There is no Planet B
Persistent Organic Pollutants (POPs) are chemical compounds that are toxic to humans and wildlife. POPs include pesticides such as DDT, herbicides, PCB's (a component found in many coolants, flame-retardants, adhesives), and BPA (a compound found in plastics – primarily in plastic bottles). POP concentrations increasingly accumulate at each stage in the food web. Discover more. One example, is a pod of killer whales living off the coast of Scotland. Not one produced a calf in at least 25 years. One female washed ashore was tested, and researchers found levels of PCB's 100 times higher than the dose considered toxic.
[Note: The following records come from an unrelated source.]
(** The value is the local buffer when the reads of the run are
    exhausted, [None] when the method has returned. *)
Definition read_rfid_from_device (net : Net) (device_path : string)
    (device : DeviceOpen) : M Listener (option string) :=
  emit (Call "read_rfid_from_device" device_path) ;;
  log INFO ("Reading RFID input from device: " ++ device_path) ;;
  match device with
  | Opened reads => device_while net reads ""
  | OpenPermissionError =>
      log ERROR ("Permission denied accessing " ++ device_path) ;;
      log INFO "Run: sudo usermod -a -G input $(whoami) && newgrp input" ;;
      ret None
  | OpenRaises e =>
      log ERROR ("Error reading from device " ++ device_path ++ ": " ++ e) ;;
      ret None
  end.

(** ** [start_listening] *)

(** The inputs of one run: the host, the consumer, what the device
    yields when it is opened for reading, and the reads of stdin. *)
Record Run := {
  host : Host;
  net : Net;
  device : DeviceOpen;
  stdin : list (Time * StdinReadResult)
}.

(** The statement [if self.device_path: ... else: ...] of
    [start_listening]. *)
Definition select_and_read (run : Run) (found : option string)
  : M Listener unit :=
  match found with
  | Some device_path =>
      if PyStr.truthy device_path then
        alive <- test_device_input (host run) device_path ;;
        if truthy_result alive then
          log INFO ("Using device input method: " ++ device_path) ;;
          read_rfid_from_device (net run) device_path (device run) ;;
          ret tt
        else
          log WARNING "Device test failed, falling back to stdin" ;;
          read_rfid_from_stdin (net run) (stdin run) ;;
          ret tt
      else
        log INFO "No RFID device auto-detected, using stdin method" ;;
        log INFO "Make sure this terminal has focus when scanning" ;;
        read_rfid_from_stdin (net run) (stdin run) ;;
        ret tt
  | None =>
      log INFO "No RFID device auto-detected, using stdin method" ;;
      log INFO "Make sure this terminal has focus when scanning" ;;
      read_rfid_from_stdin (net run) (stdin run) ;;
      ret tt
  end.

Definition start_listening (run : Run) : M Listener unit :=
  modify (set_running true) ;;
  log INFO "Enhanced RFID Listener starting..." ;;
  found <- find_rfid_device (host run) ;;
  modify (set_device_path found) ;;
  l <- get ;;
  select_and_read run (device_path l).

Definition stop_listening : M Listener unit :=
  modify (set_running false) ;;
  log INFO "RFID listener stopped".

(** The acquisition strategy of a run, read off its trace: the read
    loop that was entered. *)
Inductive AcquisitionStrategy :=
| DeviceRead (device_path : string)
| StdinRead.

Fixpoint strategy_of (t : list Event) : option AcquisitionStrategy :=
  match t with
  | [] => None
  | Call m a :: t' =>
      if String.eqb m "read_rfid_from_device" then Some (DeviceRead a)
      else if String.eqb m "read_rfid_from_stdin" then Some StdinRead
      else strategy_of t'
  | _ :: t' => strategy_of t'
  end.

End EnhancedRFIDListener.

(* ================================================================== *)
(** * The rules of the specification, in its words *)
(* ================================================================== *)

Module Spec.

(** Shape rule of the validator as the specification words it: the
    length lies in [6, 20] and, after removing space characters, every
    remaining character is alphanumeric. *)
Definition shape_rule (candidate : string) : bool :=
  ((6 <=? PyStr.len candidate) && (PyStr.len candidate <=? 20)
   && PyStr.all_chars PyStr.isalnum_char (PyStr.remove_spaces candidate))%bool.

End Spec.

(* ================================================================== *)
(** * Observations on runs *)
(* ================================================================== *)

Module Obs.

Definition is_log (e : Event) : bool :=
  match e with Log _ _ => true | _ => false end.

(** The ways a delivery fails: the request raises, the status is not
    200, or the body of a 200 response cannot be read. *)
Definition delivery_failed (o : HttpOutcome) : Prop :=
  match o with
  | PostRaises _ => True
  | Response status_code _ json =>
      status_code <> 200 \/ exists e, json = inl e
  end.

(** A scan is accepted when it passed validation and the duplicate
    filter; its trace then holds the request of the delivery. *)
Definition accepted (o : Time * list Event) : bool :=
  existsb is_post (snd o).

(** The instants of the accepted scans of a run, in order. *)
Definition acceptance_times (outs : list (Time * list Event)) : list Time :=
  map fst (filter accepted outs).

(** [b] is at least one second after [a]. *)
Definition spaced (a b : Time) : Prop := a + 1 * SECOND <= b.

(** An event that is not a call of [method]. *)
Definition quiet (method : string) (e : Event) : bool :=
  match e with
  | Call m _ => negb (String.eqb m method)
  | _ => true
  end.

End Obs.

Module BasicObs.
Import PyStr Obs RFIDListener.

(** The world after an acceptance at [t]. *)
Definition accepted_at (t : Time) (w : World) : World :=
  {| self := set_last_scan_time t (self w);
     timers := timers w; next_timer := next_timer w |}.

Definition the_post (w : World) (rfid : string) : Event :=
  HttpPost (flask_url (self w)) [("rfid", rfid)] 5
           [("Content-Type", "application/json")].

(** The case analysis of one scan. *)
Inductive verdict := Invalid | Duplicate | Accepted.

Definition verdict_of (env : Env) (d : string) (w : World) : verdict :=
  if negb (is_valid_rfid (strip d)) then Invalid
  else if now env - last_scan_time (self w) <? 1 * SECOND then Duplicate
  else Accepted.


(** Scans processed in order, each at its instant: per scan, the
    instant and the trace it produced; and the final state. *)
Fixpoint process_scans (net : Net) (scans : list (Time * string)) (w : World)
  : list (Time * list Event) * World :=
  match scans with
  | [] => ([], w)
  | (t, rfid_data) :: rest =>
      let r := process_scan (at_time net t) rfid_data w in
      let '(outs, w') := process_scans net rest (state_of r) in
      ((t, trace_of r) :: outs, w')
  end.

End BasicObs.

Module EnhancedObs.
Import PyStr Obs EnhancedRFIDListener.

(** The listener after an acceptance at [t]. *)
Definition accepted_at (t : Time) (w : Listener) : Listener :=
  set_last_scan_time t w.
(** A bulk update on a store that answers two rows. *)
Lemma bulk_write_covers_rows_read_witness :
  let H := demo demo_rows in
  let w := fst (on_fresh_instance demo_rows VUndefined (fun _ _ => ret tt)) in
  let out := updateWhere H 0 (VStr "x") foo VUndefined w in
  exists sel calls,
    trace (fst out) = trace w ++ sel :: calls /\
    c_args sel = [VObj [("filterByFormula", VStr "x")]] /\
    calls <> [] /\ Forall (is_verb Update) calls.
Proof.
  intros H w out. returned out v E.
  destruct (bulk_write_covers_rows_read H Update 0 (VStr "x") foo VUndefined w (fst out) v E)
    as (w1 & cfg & w2 & rows & ids & sel & calls & _ & _ & _ & Ht & _ & Ha & Hne & Hd & _).
  exists sel, calls. auto.
Defined.

(** An override whose [transform] is the number 5: the merged
    configuration has a [transform] that is no truthy non-function. *)
Lemma merged_transform_is_function_or_undefined_witness :
  let H := demo (VArr []) in
  let w := fst (on_fresh_instance (VArr []) VUndefined
                  (fun _ _ => alloc {[ "transform" := VNum 5 ]})) in
  let o := default ∅ (heap w !! 2) in
  let out := _mergeConfig H 0 (VRef 3) w in
  instance_ok 0 2 o w /\ out = (fst out, inr (VRef 4)) /\
  exists cfg, heap (fst out) !! 4 = Some cfg /\ transform_ok cfg.
Proof.
  intros H w o out.
  assert (Hi : instance_ok 0 2 o w).
  { split; [vm_compute; reflexivity|]. split; [vm_compute; reflexivity|]. split.
    - exists VUndefined. split; [vm_compute; reflexivity | right; reflexivity].
    - vm_compute. reflexivity. }
  assert (E : out = (fst out, inr (VRef 4))) by (vm_compute; reflexivity).
  split; [exact Hi|]. split; [exact E|].
  destruct (merged_transform_is_function_or_undefined H 0 2 o (VRef 3) w (fst out) (VRef 4)
              Hi E) as (c & cfg & [= <-] & Hc & Hok & _).
  exists cfg. split; [exact Hc | exact Hok].
Defined.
Whilst their manufacture was banned in the 1970's and 1980's, PCB's will continue to pose significant risk. PCB's are amongst the top pollutant of concern at the heart of the food chain for wildlife. Because of PCB's, half of the world's orcas could soon disappear. Killer whales are also among the most highly PCB contaminated mammals in the world and are at risk of population collapse
Highly toxic metals found in the ocean include mercury, cadmium, lead, arsenic, tin, copper, nickel, selenium, and zinc. All of these metals can become more toxic in combination with organic compounds, e.g. mercury can form neurotoxic compounds such as methyl mercury (CH3Hg), when combined with carbon.
It was only after the impact of PCB's were understood was their manufacture banned. Yet is seems we have learned very little. A recent report "has found evidence that suggests humans are dumping more chemical waste into the environment than can be tested for its impact". The report adds that "We may be flushing chemicals into the ocean right now that could potentially kill off most if not all marine animals, and not even know it".